##### Supplied data #####

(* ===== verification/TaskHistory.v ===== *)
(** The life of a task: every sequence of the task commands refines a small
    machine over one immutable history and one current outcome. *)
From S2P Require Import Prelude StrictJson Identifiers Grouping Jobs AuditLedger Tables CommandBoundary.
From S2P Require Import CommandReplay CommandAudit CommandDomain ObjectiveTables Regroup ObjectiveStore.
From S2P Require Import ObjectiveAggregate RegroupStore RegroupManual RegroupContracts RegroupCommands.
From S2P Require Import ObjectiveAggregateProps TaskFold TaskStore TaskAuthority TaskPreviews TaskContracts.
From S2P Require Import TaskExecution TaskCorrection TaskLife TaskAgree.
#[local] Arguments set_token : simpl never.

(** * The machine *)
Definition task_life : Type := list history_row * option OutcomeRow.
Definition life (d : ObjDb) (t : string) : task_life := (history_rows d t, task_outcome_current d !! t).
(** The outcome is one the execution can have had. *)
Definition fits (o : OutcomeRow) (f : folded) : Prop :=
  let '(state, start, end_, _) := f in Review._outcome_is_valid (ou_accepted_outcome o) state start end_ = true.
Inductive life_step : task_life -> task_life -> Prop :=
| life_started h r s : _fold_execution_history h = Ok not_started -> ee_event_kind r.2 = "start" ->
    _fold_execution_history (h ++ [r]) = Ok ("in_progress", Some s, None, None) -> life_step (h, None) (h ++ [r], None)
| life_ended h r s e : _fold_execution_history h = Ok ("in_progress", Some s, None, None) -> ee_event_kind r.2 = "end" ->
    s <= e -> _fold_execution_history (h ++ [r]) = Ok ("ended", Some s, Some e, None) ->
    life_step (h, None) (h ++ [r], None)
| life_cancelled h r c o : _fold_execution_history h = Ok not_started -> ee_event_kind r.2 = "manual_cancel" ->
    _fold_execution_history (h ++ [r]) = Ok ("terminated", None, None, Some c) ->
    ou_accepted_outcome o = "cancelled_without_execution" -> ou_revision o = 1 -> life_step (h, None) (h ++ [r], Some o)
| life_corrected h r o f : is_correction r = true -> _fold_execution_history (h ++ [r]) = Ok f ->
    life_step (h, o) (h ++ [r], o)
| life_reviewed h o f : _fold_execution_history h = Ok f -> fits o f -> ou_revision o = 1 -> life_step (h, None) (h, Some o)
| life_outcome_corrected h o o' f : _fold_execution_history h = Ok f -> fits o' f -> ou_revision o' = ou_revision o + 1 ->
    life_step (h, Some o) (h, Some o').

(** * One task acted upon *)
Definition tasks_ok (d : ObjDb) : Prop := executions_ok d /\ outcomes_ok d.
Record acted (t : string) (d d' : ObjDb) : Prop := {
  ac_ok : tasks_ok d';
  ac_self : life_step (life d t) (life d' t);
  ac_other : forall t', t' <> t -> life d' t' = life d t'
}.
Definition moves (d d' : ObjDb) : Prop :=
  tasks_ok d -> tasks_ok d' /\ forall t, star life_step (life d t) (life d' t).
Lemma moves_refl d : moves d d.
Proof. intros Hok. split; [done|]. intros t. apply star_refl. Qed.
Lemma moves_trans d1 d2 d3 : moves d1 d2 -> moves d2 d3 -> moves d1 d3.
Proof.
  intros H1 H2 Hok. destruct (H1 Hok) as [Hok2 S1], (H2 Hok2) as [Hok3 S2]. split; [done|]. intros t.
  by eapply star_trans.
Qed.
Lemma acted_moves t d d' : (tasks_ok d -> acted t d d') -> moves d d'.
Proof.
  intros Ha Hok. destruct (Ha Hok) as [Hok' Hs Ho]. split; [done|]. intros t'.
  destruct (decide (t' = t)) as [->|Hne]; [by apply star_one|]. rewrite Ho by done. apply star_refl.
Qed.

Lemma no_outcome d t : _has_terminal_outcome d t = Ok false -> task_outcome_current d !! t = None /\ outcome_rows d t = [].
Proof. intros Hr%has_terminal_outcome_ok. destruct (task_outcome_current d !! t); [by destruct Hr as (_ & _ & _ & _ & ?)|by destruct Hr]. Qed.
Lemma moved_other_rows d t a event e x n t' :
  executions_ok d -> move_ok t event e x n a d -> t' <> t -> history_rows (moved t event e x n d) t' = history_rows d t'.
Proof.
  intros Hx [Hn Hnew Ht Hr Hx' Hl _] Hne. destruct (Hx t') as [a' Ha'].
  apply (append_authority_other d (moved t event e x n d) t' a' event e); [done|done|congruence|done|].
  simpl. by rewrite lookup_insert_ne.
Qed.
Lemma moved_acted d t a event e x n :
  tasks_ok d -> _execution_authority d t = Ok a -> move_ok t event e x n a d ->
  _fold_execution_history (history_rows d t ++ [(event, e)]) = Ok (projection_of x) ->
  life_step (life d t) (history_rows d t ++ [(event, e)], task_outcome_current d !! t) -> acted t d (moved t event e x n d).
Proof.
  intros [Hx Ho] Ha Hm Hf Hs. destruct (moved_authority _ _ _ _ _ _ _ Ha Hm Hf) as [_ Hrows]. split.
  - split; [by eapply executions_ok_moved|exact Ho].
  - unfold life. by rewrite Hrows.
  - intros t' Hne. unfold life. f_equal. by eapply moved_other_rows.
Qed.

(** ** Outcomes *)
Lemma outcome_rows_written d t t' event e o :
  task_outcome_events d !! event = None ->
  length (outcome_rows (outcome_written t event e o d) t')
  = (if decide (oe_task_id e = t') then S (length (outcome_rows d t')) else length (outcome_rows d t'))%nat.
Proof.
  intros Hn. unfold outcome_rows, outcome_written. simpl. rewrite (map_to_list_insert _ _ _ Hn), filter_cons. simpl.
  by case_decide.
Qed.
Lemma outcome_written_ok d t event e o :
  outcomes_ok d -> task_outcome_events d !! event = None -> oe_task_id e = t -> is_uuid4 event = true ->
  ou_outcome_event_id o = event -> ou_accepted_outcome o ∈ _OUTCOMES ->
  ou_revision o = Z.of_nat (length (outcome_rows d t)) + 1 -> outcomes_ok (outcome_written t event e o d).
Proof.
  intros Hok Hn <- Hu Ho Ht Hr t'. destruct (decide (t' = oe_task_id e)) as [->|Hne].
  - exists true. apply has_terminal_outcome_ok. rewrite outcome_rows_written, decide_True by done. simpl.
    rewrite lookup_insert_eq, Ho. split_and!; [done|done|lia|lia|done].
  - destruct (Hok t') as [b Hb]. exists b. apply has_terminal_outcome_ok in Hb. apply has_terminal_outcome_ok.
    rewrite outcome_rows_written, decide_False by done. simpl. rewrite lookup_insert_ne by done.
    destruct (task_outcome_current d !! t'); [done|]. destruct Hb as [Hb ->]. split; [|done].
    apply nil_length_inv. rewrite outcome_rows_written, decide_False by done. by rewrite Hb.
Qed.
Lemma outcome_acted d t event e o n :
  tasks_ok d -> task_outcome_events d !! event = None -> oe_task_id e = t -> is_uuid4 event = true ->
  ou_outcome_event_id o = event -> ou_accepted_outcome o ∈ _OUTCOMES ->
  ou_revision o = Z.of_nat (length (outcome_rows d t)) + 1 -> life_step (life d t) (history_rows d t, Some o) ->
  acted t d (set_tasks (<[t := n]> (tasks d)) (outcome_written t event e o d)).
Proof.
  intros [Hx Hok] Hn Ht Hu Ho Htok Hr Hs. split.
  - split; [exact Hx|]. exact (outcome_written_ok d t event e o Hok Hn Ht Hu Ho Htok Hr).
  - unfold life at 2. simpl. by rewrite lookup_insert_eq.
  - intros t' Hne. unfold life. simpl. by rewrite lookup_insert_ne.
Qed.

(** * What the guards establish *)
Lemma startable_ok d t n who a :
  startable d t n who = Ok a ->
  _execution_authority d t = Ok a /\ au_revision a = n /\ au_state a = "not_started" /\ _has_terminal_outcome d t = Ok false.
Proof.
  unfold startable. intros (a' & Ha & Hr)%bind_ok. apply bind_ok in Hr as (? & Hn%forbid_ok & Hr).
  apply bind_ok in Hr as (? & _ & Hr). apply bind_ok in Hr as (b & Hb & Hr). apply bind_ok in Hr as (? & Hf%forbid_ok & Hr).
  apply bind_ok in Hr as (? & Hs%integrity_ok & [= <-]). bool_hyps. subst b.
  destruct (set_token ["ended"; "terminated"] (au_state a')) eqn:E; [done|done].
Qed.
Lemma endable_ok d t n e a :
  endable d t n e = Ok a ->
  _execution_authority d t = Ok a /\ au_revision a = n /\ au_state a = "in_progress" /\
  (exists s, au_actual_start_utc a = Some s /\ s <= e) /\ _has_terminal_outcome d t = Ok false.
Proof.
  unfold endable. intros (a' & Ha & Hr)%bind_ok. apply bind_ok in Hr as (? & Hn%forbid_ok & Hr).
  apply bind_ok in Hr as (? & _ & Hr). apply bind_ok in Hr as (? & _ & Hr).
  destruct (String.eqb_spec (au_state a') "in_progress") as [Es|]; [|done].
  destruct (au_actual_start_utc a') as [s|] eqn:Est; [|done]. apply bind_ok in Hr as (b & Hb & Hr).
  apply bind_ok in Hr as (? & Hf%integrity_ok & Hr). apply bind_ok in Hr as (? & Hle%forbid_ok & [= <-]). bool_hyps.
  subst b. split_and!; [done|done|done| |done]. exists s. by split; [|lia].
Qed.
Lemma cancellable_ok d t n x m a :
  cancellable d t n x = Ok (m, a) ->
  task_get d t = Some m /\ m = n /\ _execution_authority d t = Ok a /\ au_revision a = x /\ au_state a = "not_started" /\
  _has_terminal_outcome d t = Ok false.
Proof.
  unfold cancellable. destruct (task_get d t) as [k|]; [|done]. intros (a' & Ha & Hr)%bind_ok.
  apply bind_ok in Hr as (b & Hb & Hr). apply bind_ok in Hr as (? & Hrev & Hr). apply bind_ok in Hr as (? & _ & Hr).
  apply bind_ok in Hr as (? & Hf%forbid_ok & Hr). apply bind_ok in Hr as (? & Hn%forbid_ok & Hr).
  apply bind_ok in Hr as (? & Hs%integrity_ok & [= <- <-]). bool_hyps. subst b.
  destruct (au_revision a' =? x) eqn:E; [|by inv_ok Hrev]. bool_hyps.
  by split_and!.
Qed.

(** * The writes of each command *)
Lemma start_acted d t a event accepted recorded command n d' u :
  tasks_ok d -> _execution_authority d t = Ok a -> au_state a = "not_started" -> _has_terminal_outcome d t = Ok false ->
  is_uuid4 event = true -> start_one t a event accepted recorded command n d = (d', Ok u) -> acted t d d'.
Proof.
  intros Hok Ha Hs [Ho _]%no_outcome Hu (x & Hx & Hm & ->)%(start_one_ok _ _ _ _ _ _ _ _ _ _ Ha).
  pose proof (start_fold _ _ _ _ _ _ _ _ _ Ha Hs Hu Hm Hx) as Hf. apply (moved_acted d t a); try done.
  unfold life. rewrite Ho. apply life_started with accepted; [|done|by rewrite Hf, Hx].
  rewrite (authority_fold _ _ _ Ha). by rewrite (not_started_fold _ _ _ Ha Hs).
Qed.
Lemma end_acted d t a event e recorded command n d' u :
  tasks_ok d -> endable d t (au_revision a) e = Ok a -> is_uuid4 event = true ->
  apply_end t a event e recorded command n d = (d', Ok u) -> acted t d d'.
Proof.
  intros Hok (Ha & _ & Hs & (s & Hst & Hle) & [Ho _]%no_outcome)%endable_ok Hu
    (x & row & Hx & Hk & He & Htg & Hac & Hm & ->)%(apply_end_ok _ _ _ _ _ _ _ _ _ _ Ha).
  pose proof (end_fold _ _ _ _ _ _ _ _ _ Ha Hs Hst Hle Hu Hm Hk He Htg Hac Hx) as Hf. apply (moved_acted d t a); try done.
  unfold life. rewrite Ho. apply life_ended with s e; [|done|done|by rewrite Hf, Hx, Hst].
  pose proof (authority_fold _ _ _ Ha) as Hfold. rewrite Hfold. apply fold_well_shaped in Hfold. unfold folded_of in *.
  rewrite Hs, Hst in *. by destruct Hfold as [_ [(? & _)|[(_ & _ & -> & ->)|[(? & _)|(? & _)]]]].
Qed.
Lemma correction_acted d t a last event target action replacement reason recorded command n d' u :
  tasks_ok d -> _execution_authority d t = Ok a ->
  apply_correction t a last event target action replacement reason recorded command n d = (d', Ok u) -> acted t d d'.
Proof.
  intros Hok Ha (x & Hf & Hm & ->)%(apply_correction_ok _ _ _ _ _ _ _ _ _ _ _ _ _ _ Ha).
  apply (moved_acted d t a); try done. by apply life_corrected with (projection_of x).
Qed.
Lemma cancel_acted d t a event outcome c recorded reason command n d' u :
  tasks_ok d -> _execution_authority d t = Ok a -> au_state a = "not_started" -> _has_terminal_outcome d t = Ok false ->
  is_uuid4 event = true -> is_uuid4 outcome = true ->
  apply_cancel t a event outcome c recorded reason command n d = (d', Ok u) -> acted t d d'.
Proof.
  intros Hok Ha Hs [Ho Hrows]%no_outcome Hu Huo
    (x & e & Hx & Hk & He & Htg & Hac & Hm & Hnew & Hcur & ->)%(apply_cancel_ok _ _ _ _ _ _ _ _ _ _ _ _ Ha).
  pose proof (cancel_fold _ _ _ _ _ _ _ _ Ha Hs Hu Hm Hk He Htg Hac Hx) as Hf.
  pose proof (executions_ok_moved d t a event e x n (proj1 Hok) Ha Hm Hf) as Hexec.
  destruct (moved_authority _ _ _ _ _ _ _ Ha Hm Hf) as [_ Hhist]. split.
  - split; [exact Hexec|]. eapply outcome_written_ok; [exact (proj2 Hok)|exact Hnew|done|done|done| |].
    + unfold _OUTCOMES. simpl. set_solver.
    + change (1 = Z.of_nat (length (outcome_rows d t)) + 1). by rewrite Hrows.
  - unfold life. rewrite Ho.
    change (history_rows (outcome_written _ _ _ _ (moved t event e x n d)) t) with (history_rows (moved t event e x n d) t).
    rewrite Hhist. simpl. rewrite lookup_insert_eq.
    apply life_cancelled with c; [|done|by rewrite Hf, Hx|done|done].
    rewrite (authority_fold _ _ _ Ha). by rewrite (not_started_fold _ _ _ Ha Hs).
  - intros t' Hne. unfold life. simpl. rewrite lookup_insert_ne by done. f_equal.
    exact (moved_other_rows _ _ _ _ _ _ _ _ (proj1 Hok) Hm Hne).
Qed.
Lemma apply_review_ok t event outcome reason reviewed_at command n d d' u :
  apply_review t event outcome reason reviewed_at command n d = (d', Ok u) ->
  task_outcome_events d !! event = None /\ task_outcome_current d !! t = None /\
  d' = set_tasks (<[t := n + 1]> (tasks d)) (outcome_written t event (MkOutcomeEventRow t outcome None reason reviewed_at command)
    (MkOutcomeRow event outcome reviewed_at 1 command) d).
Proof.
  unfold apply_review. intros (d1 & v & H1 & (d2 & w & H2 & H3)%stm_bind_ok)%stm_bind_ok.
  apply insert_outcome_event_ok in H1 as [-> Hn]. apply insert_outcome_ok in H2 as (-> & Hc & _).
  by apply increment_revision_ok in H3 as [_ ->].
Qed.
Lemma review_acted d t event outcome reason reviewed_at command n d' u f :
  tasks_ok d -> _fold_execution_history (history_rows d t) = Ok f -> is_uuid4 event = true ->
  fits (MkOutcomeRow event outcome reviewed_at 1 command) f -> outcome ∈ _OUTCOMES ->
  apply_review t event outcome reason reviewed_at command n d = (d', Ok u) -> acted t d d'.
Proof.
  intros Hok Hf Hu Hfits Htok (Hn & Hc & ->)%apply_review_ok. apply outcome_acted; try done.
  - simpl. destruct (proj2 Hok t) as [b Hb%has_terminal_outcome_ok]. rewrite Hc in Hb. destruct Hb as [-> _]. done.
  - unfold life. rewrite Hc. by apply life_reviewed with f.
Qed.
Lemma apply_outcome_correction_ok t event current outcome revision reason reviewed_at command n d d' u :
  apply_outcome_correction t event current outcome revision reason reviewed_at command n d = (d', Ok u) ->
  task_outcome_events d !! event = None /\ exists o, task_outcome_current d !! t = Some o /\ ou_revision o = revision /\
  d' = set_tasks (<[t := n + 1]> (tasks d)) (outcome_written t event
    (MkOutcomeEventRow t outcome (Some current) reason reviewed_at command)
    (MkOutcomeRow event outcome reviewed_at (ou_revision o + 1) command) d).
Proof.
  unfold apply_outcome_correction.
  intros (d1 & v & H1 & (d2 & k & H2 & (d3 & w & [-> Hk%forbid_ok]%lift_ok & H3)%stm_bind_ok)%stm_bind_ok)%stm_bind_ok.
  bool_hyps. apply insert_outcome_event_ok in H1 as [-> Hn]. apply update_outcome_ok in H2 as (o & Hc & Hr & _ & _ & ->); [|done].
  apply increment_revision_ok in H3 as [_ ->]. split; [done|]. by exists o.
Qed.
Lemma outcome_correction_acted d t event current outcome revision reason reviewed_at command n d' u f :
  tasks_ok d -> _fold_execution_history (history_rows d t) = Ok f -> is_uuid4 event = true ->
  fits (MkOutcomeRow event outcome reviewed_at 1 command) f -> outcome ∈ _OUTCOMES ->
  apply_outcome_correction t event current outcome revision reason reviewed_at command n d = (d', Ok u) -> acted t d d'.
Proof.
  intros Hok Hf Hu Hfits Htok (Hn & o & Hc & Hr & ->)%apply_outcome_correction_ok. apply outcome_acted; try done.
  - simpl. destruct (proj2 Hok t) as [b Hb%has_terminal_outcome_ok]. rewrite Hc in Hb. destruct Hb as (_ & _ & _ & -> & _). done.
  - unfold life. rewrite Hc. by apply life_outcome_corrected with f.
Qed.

#####

* About this exercise: From the records above, reproduce exactly the lines from the one with "(** The life" to the one with "From S2P Require Import Prelude", both included, and no others.

* Written answer:
(** The life of a task: every sequence of the task commands refines a small
    machine over one immutable history and one current outcome. *)
From S2P Require Import Prelude StrictJson Identifiers Grouping Jobs AuditLedger Tables CommandBoundary.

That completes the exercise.